Records from a data source

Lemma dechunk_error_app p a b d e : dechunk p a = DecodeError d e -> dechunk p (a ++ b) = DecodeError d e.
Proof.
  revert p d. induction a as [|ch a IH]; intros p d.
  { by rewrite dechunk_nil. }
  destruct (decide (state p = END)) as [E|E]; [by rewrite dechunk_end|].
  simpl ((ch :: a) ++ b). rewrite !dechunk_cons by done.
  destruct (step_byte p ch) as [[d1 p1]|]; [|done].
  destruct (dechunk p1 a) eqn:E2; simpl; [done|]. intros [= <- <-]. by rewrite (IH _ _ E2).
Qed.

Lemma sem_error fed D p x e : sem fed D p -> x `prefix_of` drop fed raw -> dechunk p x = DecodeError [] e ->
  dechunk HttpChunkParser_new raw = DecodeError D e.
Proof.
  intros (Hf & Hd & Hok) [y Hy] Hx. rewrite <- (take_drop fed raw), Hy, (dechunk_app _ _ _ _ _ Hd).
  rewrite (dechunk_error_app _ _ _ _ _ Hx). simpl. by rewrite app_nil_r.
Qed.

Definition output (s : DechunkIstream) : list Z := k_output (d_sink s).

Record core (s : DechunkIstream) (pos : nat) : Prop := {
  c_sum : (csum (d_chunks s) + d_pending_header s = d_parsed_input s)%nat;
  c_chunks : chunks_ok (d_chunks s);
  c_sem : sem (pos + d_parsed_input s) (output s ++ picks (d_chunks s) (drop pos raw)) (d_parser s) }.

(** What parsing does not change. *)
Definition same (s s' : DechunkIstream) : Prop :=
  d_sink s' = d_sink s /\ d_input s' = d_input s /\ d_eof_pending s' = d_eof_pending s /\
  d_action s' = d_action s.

---

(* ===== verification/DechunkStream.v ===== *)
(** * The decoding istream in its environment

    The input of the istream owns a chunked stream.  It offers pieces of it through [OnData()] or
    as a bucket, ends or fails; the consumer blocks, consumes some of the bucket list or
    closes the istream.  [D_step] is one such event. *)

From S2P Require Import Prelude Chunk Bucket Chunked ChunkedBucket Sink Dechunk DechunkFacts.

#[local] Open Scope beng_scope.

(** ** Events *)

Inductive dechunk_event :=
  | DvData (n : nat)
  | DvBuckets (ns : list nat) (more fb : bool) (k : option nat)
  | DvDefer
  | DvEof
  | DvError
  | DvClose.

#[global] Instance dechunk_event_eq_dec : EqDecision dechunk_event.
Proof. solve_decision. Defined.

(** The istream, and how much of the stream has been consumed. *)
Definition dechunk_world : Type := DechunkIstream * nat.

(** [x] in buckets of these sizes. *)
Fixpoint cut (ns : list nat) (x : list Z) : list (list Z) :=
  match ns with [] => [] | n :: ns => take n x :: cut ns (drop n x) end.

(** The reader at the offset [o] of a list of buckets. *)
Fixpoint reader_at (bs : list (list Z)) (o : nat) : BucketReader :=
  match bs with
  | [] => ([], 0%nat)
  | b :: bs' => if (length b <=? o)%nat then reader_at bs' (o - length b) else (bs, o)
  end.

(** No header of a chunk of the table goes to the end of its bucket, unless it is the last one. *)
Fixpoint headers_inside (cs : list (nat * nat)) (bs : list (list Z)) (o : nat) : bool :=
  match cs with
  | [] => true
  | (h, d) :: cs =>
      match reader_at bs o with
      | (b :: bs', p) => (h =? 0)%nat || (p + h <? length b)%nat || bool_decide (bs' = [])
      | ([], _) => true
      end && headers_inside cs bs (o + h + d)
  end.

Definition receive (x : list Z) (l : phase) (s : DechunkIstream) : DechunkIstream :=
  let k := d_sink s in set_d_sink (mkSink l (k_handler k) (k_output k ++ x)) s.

# ABOUT THIS TASK
Using the records above, restate word for word the lines from the one with "Lemma dechunk_error_app p" through the one with "destruct (step_byte p", both included.

# WRITTEN ANSWER
Lemma dechunk_error_app p a b d e : dechunk p a = DecodeError d e -> dechunk p (a ++ b) = DecodeError d e.
Proof.
  revert p d. induction a as [|ch a IH]; intros p d.
  { by rewrite dechunk_nil. }
  destruct (decide (state p = END)) as [E|E]; [by rewrite dechunk_end|].
  simpl ((ch :: a) ++ b). rewrite !dechunk_cons by done.
  destruct (step_byte p ch) as [[d1 p1]|]; [|done].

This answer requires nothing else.